The Hamilton County Coroner's Office was still conferring on Tuesday with doctors at a Cincinnati hospital who were treating Otto Warmbier, 22, before reaching any conclusions about his death a day earlier, investigator Daryl Zornes said.

Investigators also were continuing to review radiological images and awaiting additional medical records requested by the coroner, Zornes told Reuters.

He declined to estimate how long it would take for the coroner's office to complete its inquiry. Preliminary autopsy findings had been expected later on Tuesday or on Wednesday.

There was no immediate word from the family about why relatives declined an autopsy, which may have shed more light on the cause of the neurological injuries that left him in a coma.

Warmbier's death came just days after he was released by the North Korean government and returned to the United States suffering from what U.S. doctors described as extensive brain damage.

Warmbier, an Ohio native and student at the University of Virginia, was arrested in North Korea in January 2016 while visiting as a tourist. He was sentenced two months later to 15 years of hard labour for trying to steal an item bearing a propaganda slogan from his hotel in North Korea's capital, Pyongyang, the nation's state media said.

The circumstances of his detention and what medical treatment he received in North Korea remain unknown. The United States has demanded North Korea release three other U.S. citizens it holds in detention: missionary Kim Dong Chul and academics Tony Kim and Kim Hak Song. (Graphic of Americans held by North Korea: http://tmsnrt.rs/2pmE3ks)

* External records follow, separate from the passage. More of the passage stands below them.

(** X8: every item generateBalancedStudyMix returns is an input item with
    a category attached: 'weak-area' only for a subject among the weak
    areas, 'strong-area' only for one among the strong areas,
    'new-content' only for one in neither list. *)
Theorem mix_items_are_tagged_inputs :
  forall (contentItems : list Item.t) (perf : option Performance),
    Forall (taggedFrom contentItems perf)
           (generateBalancedStudyMix (Some contentItems) perf).
Proof.
  intros [|first rest] perf; [constructor|].
  unfold generateBalancedStudyMix.
  destruct (targetCounts (first :: rest) perf) as [[w s] n].
  cbv zeta.
  repeat (apply Forall_app; split);
    apply Forall_map, Forall_forall; intros x Hx;
    apply sliceFront_in, filter_In in Hx; destruct Hx as [Hin Hp].
  - exists x, "weak-area". repeat split; [exact Hin|]. left.
    split; [reflexivity | exact Hp].
  - exists x, "strong-area". repeat split; [exact Hin|]. right. left.
    split; [reflexivity | exact Hp].
  - exists x, "new-content". repeat split; [exact Hin|]. right. right.
    apply andb_true_iff in Hp. destruct Hp as [Hw Hs].
    apply negb_true_iff in Hw, Hs. repeat split; assumption.
Qed.

End StudyMixShapeFacts.

(** ** Schedule generation: the sessions produced *)

Module ScheduleShapeFacts.

Import Js AdaptiveScheduling ScheduleFacts.

Lemma itemsPerDayOf_at_most_3 len days h : itemsPerDayOf len days h <= 3.
Proof.
  unfold itemsPerDayOf.
  destruct (isZero _); [destruct (Qltb 0 _); lia | lia].
Qed.

Lemma mapM_all_some {A} (l : list (option A)) : forall items,
  mapM (fun o : option A => match o with Some i => Ok i | None => TypeError end) l
  = Ok items ->
  l = map Some items.
Proof.
  induction l as [|o t IH]; intros items; simpl.
  - intros [= <-]. reflexivity.
  - destruct o as [i|]; [|discriminate]. simpl.
    destruct (mapM _ t) as [rest|]; [|discriminate]. simpl.
    intros [= <-]. simpl. rewrite (IH rest eq_refl). reflexivity.
Qed.

Lemma dayItemsAt_length sortedContent itemsPerDay day :
  length (dayItemsAt sortedContent itemsPerDay day) = Z.to_nat itemsPerDay.
Proof. unfold dayItemsAt. rewrite length_map, length_seq. reflexivity. Qed.

Lemma dayItemsAt_from_content sortedContent itemsPerDay day item :
  In (Some item) (dayItemsAt sortedContent itemsPerDay day) ->
  In item sortedContent.
Proof.
  unfold dayItemsAt. intros H. apply in_map_iff in H.
  destruct H as [i [H _]]. apply nth_error_In in H. exact H.
Qed.

(** What one iteration of the loop leaves in the schedule. *)
Definition sessionOfDay (ud : UserData) (sortedContent : list Item.t)
           (itemsPerDay : Z) (onDay : Z) (s : StudySession.t) : Prop :=
  exists startHour endHour,
    getBestStudyHours (habits ud) = Some (startHour, endHour)
    /\ StudySession.date s = Date.mk onDay (startHour * 3600000)
    /\ StudySession.completed s = false
    /\ StudySession.breakDuration s = breakDurationOf (preferences ud)
    /\ length (StudySession.items s) = Z.to_nat itemsPerDay
    /\ Forall (fun item => In item sortedContent) (StudySession.items s).
(** The row loop on an input that holds all the rows it reads: the reads
    succeed, and the loop returns unless an unpacking step panics. *)
Lemma rows_forM_run (n stride : Z) unpack (ys : list Z) (tail : list Z) :
  ∀ (d : decoder) (pix r : list Z),
  0 ≤ n ≤ Z.of_nat (length (tmp d)) →
  drop (Z.to_nat n) (tmp d) = tail →
  n * Z.of_nat (length ys) ≤ Z.of_nat (length r) →
  let loop :=
    forM (λ y '(d, pix),
            do d <- readTmp 0 n d;
            do p <- lift (reslice (whole pix) (y * stride) ((y + 1) * stride));
            do pix <- lift (unpack (tmp d) p pix);
            ret (d, pix)) ys (d, pix) r in
  match foldM (λ yc pix, onRow stride unpack (yc.2 ++ tail) yc.1 pix)
              (zip ys (chunks (Z.to_nat n) (length ys) r)) pix with
  | Some pix' =>
      ∃ d', loop = (Ok (d', pix'), drop (Z.to_nat n * length ys) r)
            ∧ topDown d' = topDown d ∧ width d' = width d
            ∧ height d' = height d ∧ image d' = image d ∧ config d' = config d
            ∧ bpp d' = bpp d
  | None => loop.1 = Panic
  end.
Proof.
  induction ys as [|y ys IH]; intros d pix r Hn Htail Hr; simpl.
  - exists d. by rewrite Nat.mul_0_r.
  - simpl in Hr. rewrite bind_eq.
    rewrite rows_body_run by lia. cbn zeta. rewrite Htail.
    destruct (onRow _ _ _ y pix) as [pix1|]; [|done].
    specialize (IH (set_tmp (take (Z.to_nat n) r ++ tail) d) pix1 (drop (Z.to_nat n) r)).
    cbn [tmp set_tmp] in IH.
    assert (Hlen : length (take (Z.to_nat n) r ++ tail) = length (tmp d)).
    { rewrite <- Htail, length_app, length_take, length_drop. lia. }
    rewrite Hlen in IH.
    assert (Hdrop : drop (Z.to_nat n) (take (Z.to_nat n) r ++ tail) = tail).
    { apply drop_app_length'. rewrite length_take. lia. }
    specialize (IH Hn Hdrop). rewrite length_drop in IH.
    cbn zeta in IH. destruct (foldM _ _ pix1) as [pix'|].
    + destruct IH as (d' & Hloop & Hd'); [lia|].
      exists d'. rewrite Hloop, drop_drop. split; [|done].
      do 2 f_equal. lia.
    + apply IH. lia.
Qed.
(** * DiagnoseUnknownCompileTimeValues: a shallow embedding

    The mandatory SIL pass of
    [lib/SILOptimizer/Mandatory/DiagnoseUnknownCompileTimeValues.cpp]
    walks a module and reports every [@const] global, local binding and
    call argument whose value the constant evaluator cannot fold.

    The pass is embedded as a computation that threads the evaluator
    object it owns ([ConstExprState], with the instruction counter and the
    allocator behind it), appends to the diagnostic sink, and may stop on
    a failed assertion or a subscript outside of what it indexes. *)

From Stdlib Require Import ZArith.
From stdpp Require Import base option list strings gmap.
Lemma load_twice_distinct_witness :
  load ∅ sphinx_process = (registered sphinx_process, inr (module_globals ∅))
  ∧ load ∅ (registered sphinx_process) =
      (registered (registered sphinx_process), inr (module_globals ∅))
  ∧ lexers (registered (registered sphinx_process))
      ≠ lexers (registered sphinx_process)
  ∧ registry_equiv (lexers (registered (registered sphinx_process)))
                   (lexers (registered sphinx_process))
  ∧ lexers (registered sphinx_process) !! "php" = Some (php_lexer 1)
  ∧ lexers (registered (registered sphinx_process)) !! "php"
      = Some (php_lexer 2)
  ∧ lexers (registered (registered sphinx_process))
      = <["php" := php_lexer 2]> (lexers (registered sphinx_process))
  ∧ next_id (registered sphinx_process) = 2
  ∧ next_id (registered (registered sphinx_process)) = 3.
Proof.
  split; [reflexivity|]. split; [reflexivity|].
  apply (load_twice_distinct ∅ ∅ sphinx_process (registered sphinx_process)
           (registered (registered sphinx_process))
           (module_globals ∅) (module_globals ∅)); reflexivity.
Defined.


Lemma load_descriptors_match_metadata_witness :
  imports_available sphinx_process = true
  ∧ ∃ p' ns proj auth, load ∅ sphinx_process = (p', inr ns)
      ∧ ns !! "project" = Some (VStr proj)
      ∧ ns !! "copyright" = Some (VStr (String.append "2013, " auth))
      ∧ ns !! "latex_documents" =
          Some (VList [VTuple [VStr "index"; VStr (String.append proj ".tex");
                               VStr (String.append proj " Documentation");
                               VStr auth; VStr "manual"]])
      ∧ ns !! "texinfo_documents" =
          Some (VList [VTuple [VStr "index"; VStr proj;
                               VStr (String.append proj " Documentation");
                               VStr auth; VStr proj;
                               VStr "Changeset Calculator.";
                               VStr "Miscellaneous"]]).
Proof.
  split; [vm_compute; reflexivity|].
  apply (load_descriptors_match_metadata ∅ sphinx_process).
  vm_compute; reflexivity.
Defined.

Warmbier's death has only heightened U.S.-North Korean tensions aggravated by dozens of North Korean missile launches and two nuclear bomb tests since last year in defiance of U.N. Security Council resolutions. The North Korean government has vowed to develop a nuclear-tipped intercontinental missile capable of hitting the U.S. mainland.

Warmbier's family has not specified how he slipped from a comatose state to death, but said in a statement on Monday that the "awful torturous mistreatment" he endured while in captivity meant "no other outcome was possible."

Relatives have said they were told by U.S. envoys that North Korean officials claimed Warmbier contracted botulism after his trial and lapsed into a coma after taking a sleeping pill. Fred Warmbier, the student's father, has said he disbelieves this account.

North Korea's government said it released Warmbier last week on "humanitarian grounds."

U.S. President Donald Trump said on Tuesday he had spoken with Warmbier's family and praised them as "incredible."

"It's a total disgrace what happened to Otto," Trump told reporters in the White House, where he was meeting with Ukrainian President Petro Poroshenko. "And frankly, if he were brought home sooner, I think the results would have been a lot different."

White House press secretary Sean Spicer said the administration would "continue to apply economic and political pressure" on North Korea, in conjunction with U.S. allies and China, "to change this behaviour and this regime."

Trump said on Twitter on Tuesday he appreciated efforts by Chinese President Xi Jinping "to help with North Korea," adding "It has not worked out. At least I know China tried!"

The government of China, North Korea's main ally, said Warmbier's death was a tragedy.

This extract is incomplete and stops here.